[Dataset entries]
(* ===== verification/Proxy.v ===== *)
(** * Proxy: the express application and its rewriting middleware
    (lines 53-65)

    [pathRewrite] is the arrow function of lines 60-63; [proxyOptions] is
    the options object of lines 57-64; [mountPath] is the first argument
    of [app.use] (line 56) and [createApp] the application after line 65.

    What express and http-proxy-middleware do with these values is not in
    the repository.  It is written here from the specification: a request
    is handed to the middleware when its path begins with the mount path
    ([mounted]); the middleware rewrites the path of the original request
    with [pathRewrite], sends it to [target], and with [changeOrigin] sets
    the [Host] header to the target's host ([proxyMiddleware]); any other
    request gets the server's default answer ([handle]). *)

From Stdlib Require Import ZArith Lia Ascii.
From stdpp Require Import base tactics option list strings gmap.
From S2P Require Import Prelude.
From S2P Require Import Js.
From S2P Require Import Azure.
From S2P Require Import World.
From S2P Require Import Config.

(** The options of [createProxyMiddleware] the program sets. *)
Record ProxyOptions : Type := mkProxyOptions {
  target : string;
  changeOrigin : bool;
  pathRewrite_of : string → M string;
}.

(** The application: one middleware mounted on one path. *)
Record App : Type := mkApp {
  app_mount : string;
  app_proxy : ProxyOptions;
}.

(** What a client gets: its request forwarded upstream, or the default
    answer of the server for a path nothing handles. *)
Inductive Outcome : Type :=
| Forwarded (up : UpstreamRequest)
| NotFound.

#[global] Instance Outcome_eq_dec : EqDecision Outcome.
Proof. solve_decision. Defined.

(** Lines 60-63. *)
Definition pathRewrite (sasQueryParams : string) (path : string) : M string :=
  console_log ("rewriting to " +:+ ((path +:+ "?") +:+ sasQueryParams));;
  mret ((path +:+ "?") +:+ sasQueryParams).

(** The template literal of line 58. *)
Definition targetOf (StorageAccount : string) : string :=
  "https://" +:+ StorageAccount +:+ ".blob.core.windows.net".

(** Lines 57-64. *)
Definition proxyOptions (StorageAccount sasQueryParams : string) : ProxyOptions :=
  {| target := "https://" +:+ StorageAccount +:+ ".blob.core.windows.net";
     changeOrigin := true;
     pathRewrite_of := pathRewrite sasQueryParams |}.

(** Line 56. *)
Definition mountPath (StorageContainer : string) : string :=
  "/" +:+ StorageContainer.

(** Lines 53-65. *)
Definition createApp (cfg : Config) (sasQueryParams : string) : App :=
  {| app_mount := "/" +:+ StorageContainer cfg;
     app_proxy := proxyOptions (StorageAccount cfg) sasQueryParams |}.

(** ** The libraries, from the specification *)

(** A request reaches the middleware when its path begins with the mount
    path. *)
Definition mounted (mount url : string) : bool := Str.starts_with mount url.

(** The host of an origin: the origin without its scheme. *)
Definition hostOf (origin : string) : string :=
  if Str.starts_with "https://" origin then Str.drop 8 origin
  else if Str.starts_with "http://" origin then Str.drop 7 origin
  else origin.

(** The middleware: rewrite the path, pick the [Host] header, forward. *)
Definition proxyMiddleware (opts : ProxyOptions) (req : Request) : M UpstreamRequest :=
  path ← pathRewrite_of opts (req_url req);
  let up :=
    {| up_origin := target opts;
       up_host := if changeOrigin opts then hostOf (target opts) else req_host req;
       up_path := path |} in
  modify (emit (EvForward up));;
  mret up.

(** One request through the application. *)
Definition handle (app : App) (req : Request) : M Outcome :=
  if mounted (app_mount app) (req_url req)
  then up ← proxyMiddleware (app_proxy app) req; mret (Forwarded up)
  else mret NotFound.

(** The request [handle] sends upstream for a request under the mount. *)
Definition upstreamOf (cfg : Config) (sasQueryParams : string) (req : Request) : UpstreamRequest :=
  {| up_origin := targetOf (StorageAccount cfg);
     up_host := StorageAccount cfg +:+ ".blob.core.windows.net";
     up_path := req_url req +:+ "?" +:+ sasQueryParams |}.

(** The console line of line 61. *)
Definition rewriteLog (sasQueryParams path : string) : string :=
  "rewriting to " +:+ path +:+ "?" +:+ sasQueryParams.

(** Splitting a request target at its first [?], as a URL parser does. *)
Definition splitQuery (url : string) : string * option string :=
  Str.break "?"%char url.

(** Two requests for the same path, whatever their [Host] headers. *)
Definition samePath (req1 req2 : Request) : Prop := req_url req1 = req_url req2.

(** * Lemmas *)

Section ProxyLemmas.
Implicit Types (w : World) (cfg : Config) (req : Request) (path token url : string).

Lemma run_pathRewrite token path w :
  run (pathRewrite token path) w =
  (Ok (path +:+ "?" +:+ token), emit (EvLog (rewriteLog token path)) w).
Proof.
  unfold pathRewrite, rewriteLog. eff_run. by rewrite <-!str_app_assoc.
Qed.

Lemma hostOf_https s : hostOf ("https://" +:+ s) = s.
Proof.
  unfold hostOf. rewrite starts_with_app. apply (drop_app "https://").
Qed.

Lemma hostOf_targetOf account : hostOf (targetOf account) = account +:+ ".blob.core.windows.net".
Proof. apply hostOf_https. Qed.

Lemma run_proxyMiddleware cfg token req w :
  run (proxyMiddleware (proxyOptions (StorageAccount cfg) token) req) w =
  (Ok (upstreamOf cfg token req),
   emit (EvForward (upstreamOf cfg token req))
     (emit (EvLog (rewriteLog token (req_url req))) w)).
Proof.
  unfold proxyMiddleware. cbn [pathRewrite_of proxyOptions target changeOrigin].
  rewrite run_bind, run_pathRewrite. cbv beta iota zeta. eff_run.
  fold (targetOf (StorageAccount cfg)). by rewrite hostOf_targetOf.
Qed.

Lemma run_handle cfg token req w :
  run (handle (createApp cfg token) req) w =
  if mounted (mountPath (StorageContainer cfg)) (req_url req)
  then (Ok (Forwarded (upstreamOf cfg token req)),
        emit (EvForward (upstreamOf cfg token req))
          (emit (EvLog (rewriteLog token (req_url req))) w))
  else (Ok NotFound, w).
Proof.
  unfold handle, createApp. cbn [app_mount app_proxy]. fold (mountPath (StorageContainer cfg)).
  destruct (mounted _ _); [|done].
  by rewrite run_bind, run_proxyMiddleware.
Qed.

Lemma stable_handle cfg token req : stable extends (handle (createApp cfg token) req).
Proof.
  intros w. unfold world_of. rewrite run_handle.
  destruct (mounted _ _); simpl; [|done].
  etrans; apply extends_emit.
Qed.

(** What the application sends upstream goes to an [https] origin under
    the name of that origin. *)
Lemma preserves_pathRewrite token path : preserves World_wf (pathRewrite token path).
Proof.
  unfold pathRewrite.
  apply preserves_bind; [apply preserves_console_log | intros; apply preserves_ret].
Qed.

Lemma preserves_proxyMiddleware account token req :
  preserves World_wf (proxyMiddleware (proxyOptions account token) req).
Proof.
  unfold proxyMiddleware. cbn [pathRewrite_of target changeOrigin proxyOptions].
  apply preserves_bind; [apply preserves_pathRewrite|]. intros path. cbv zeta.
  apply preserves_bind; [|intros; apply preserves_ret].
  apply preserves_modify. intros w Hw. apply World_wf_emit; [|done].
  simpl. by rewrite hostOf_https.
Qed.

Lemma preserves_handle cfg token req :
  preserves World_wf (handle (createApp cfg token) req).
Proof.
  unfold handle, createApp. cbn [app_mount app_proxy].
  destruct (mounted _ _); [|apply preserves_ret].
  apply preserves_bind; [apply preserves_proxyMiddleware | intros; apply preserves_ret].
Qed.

Problem to solve: Nothing but the lines from the one with "preserves World_wf (proxyMiddleware" through the final line of the data above should be output, exactly as written.

Task response:
  preserves World_wf (proxyMiddleware (proxyOptions account token) req).
Proof.
  unfold proxyMiddleware. cbn [pathRewrite_of target changeOrigin proxyOptions].
  apply preserves_bind; [apply preserves_pathRewrite|]. intros path. cbv zeta.
  apply preserves_bind; [|intros; apply preserves_ret].
  apply preserves_modify. intros w Hw. apply World_wf_emit; [|done].
  simpl. by rewrite hostOf_https.
Qed.

Lemma preserves_handle cfg token req :
  preserves World_wf (handle (createApp cfg token) req).
Proof.
  unfold handle, createApp. cbn [app_mount app_proxy].
  destruct (mounted _ _); [|apply preserves_ret].
  apply preserves_bind; [apply preserves_proxyMiddleware | intros; apply preserves_ret].
Qed.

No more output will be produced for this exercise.